Repression of HPV E6/E7 oncogene expression under hypoxia. (A) HPV18-positive HeLa and SW756 cells and HPV16-positive SiHa and CaSki cells were cultured for 24 h at the indicated O₂ concentrations. Shown are immunoblots of HIF-1α (hypoxia-linked marker), HPV16/18 E6, HPV16/18 E7, total Rb, phosphorylated Rb (P-Rb; Ser807/811), p53, and p21 protein expression. β-actin served as a loading control. (B) Normoxic cells were transfected with E6/E7-targeting siRNAs (si16E6/E7 or si18E6/E7) or control siRNA (siContr-1), and protein expression was analyzed by immunoblotting. (C) E6/E7 mRNA expression under normoxia (21% O₂) or hypoxia (1% O₂).
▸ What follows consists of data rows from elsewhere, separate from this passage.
(* ===== verification/ProtocolFeatures.v ===== *)
(** * Protocol features

    [protocol_feature_manager.hpp/.cpp]: the features a node recognizes and the
    history of those that are active; and what the controller does with them:
    [check_protocol_features], [preactivate_feature], the start of a block and
    the way back.  An iterator into the set of recognized features is the digest
    it points to, [end()] is [None].  The flat sets of digests are sorted lists.
    Reading and writing the JSON files of the features is not modelled. *)

From S2P Require Import Prelude ChainTypes Policies Raw BlockHeader BlockHeaderState.
Open Scope Z_scope.

(** ** The builtin features *)

Record protocol_feature_subjective_restrictions : Set := SubjectiveRestrictions {
  earliest_allowed_activation_time : Z;
  preactivation_required : bool;
  enabled : bool
}.
Definition default_restrictions : protocol_feature_subjective_restrictions := SubjectiveRestrictions 0 true true.

Record builtin_protocol_feature_spec : Set := BuiltinProtocolFeatureSpec {
  spec_description_digest : digest_type;
  builtin_dependencies : list Z;
  spec_restrictions : protocol_feature_subjective_restrictions
}.

Definition savanna : Z := 24.

(** A [builtin_protocol_feature_t] is its number. *)
Definition builtin_protocol_feature_codenames : list (Z * builtin_protocol_feature_spec) :=
  [
   (0, BuiltinProtocolFeatureSpec (Sha256 13728831140041457252 2870446083726321963 14500243411875024632 1167403736956158078) [] (SubjectiveRestrictions 0 false true));
   (1, BuiltinProtocolFeatureSpec (Sha256 16342722222464025587 2622870616015401529 1627150836863478117 5272004925579333083) [] default_restrictions);
   (2, BuiltinProtocolFeatureSpec (Sha256 8395901859368470681 17795080341915642539 17452399119147287248 4961038773247362941) [] default_restrictions);
   (3, BuiltinProtocolFeatureSpec (Sha256 8131973630343222853 9280460809261882903 7625197740471858529 11562171256575370445) [2] default_restrictions);
   (4, BuiltinProtocolFeatureSpec (Sha256 9717661018649363113 12300582458396661704 5222582086266448508 5796226948738666080) [] default_restrictions);
   (5, BuiltinProtocolFeatureSpec (Sha256 15324411342478201640 14226640910760509720 393452641307138792 14815403495052764280) [] default_restrictions);
   (6, BuiltinProtocolFeatureSpec (Sha256 11065769898837220327 3230419187857389644 6637005014972791879 17534512751219425009) [] default_restrictions);
   (7, BuiltinProtocolFeatureSpec (Sha256 11933914016978771759 17492499501920664482 5454246883334115283 16317450772851939926) [] default_restrictions);
   (8, BuiltinProtocolFeatureSpec (Sha256 8323989235728521 14903916445372114242 13134038699223269048 2450783836671212784) [] default_restrictions);
   (9, BuiltinProtocolFeatureSpec (Sha256 17646970953071373086 6261655339456973783 11553170040906840170 9980812556504258728) [] default_restrictions);
   (10, BuiltinProtocolFeatureSpec (Sha256 6113758581654098456 2396825215818438052 58081602421199261 7506565347111361317) [] default_restrictions);
   (11, BuiltinProtocolFeatureSpec (Sha256 12139205154085765010 2304516459505382041 17852789280977433483 3799925416542869851) [] default_restrictions);
   (12, BuiltinProtocolFeatureSpec (Sha256 9170871100127803051 234040576158586191 17804423185445529272 1193071932288912509) [] default_restrictions);
   (13, BuiltinProtocolFeatureSpec (Sha256 4046359022962782313 11766097861663343841 5304873733363618713 7356931093937140043) [] default_restrictions);
   (18, BuiltinProtocolFeatureSpec (Sha256 1765332196499470721 16861617676222365423 15767933886676983610 7096825339382744127) [] default_restrictions);
   (16, BuiltinProtocolFeatureSpec (Sha256 3178110718892669040 11082923824551020882 12068535470153190118 1491664546238257592) [] default_restrictions);
   (17, BuiltinProtocolFeatureSpec (Sha256 597520791971977682 163696086906962240 12048711237050623530 15307408830349413863) [] default_restrictions);
   (19, BuiltinProtocolFeatureSpec (Sha256 16806835367331288680 7284863445381732443 3239934768821457016 9402723905626859724) [] default_restrictions);
   (20, BuiltinProtocolFeatureSpec (Sha256 11756899741241825253 6845284366980767372 18321135286075583063 10499093665535538169) [] default_restrictions);
   (21, BuiltinProtocolFeatureSpec (Sha256 11680625325165104320 13717585124501134989 17497752162388741741 1946011119149021708) [] default_restrictions);
   (22, BuiltinProtocolFeatureSpec (Sha256 14056493834389294148 1425474320210513543 16941139015476190341 12237877090597899585) [] default_restrictions);
   (23, BuiltinProtocolFeatureSpec (Sha256 5858188275053647784 138562670259290138 4345046848369178559 13428623270144310889) [22] default_restrictions);
   (24, BuiltinProtocolFeatureSpec (Sha256 9422412545467000833 851452358147745939 11128791999226487460 13849103909358132439) [1; 2; 3; 4; 5; 6; 7; 8; 9; 10; 11; 12; 13; 16; 17; 18; 19; 20; 21; 22; 23] default_restrictions)].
Indicated are the mean E6/E7 transcript levels of at least five independent experiments measured by qRT-PCR after 24 h under hypoxia, for each cell line relative to the corresponding E6/E7 transcript levels under normoxia (set at 1.0). SDs are indicated. Asterisks above columns indicate statistically significant differences from normoxic cells (***P < 0.001). (D) Time course of hypoxia-linked E6/E7 repression. (Upper) Measurements of transcript levels by qRT-PCR. SDs of technical replicates are indicated (n = 3). (Lower) Accompanying analyses of protein levels by immunoblot. β-actin served as a loading control. (E) HPV-positive cancer cells were grown in medium containing 0 mM, 5.5 mM, or 25 mM glucose. The presence (+) or absence (−) of FCS in the medium is indicated. Cells were cultured under normoxia (21% O₂) or hypoxia (1% O₂). Shown are immunoblots of HPV16/18 E6, HPV16/18 E7, and HIF-1α levels. β-actin served as a loading control.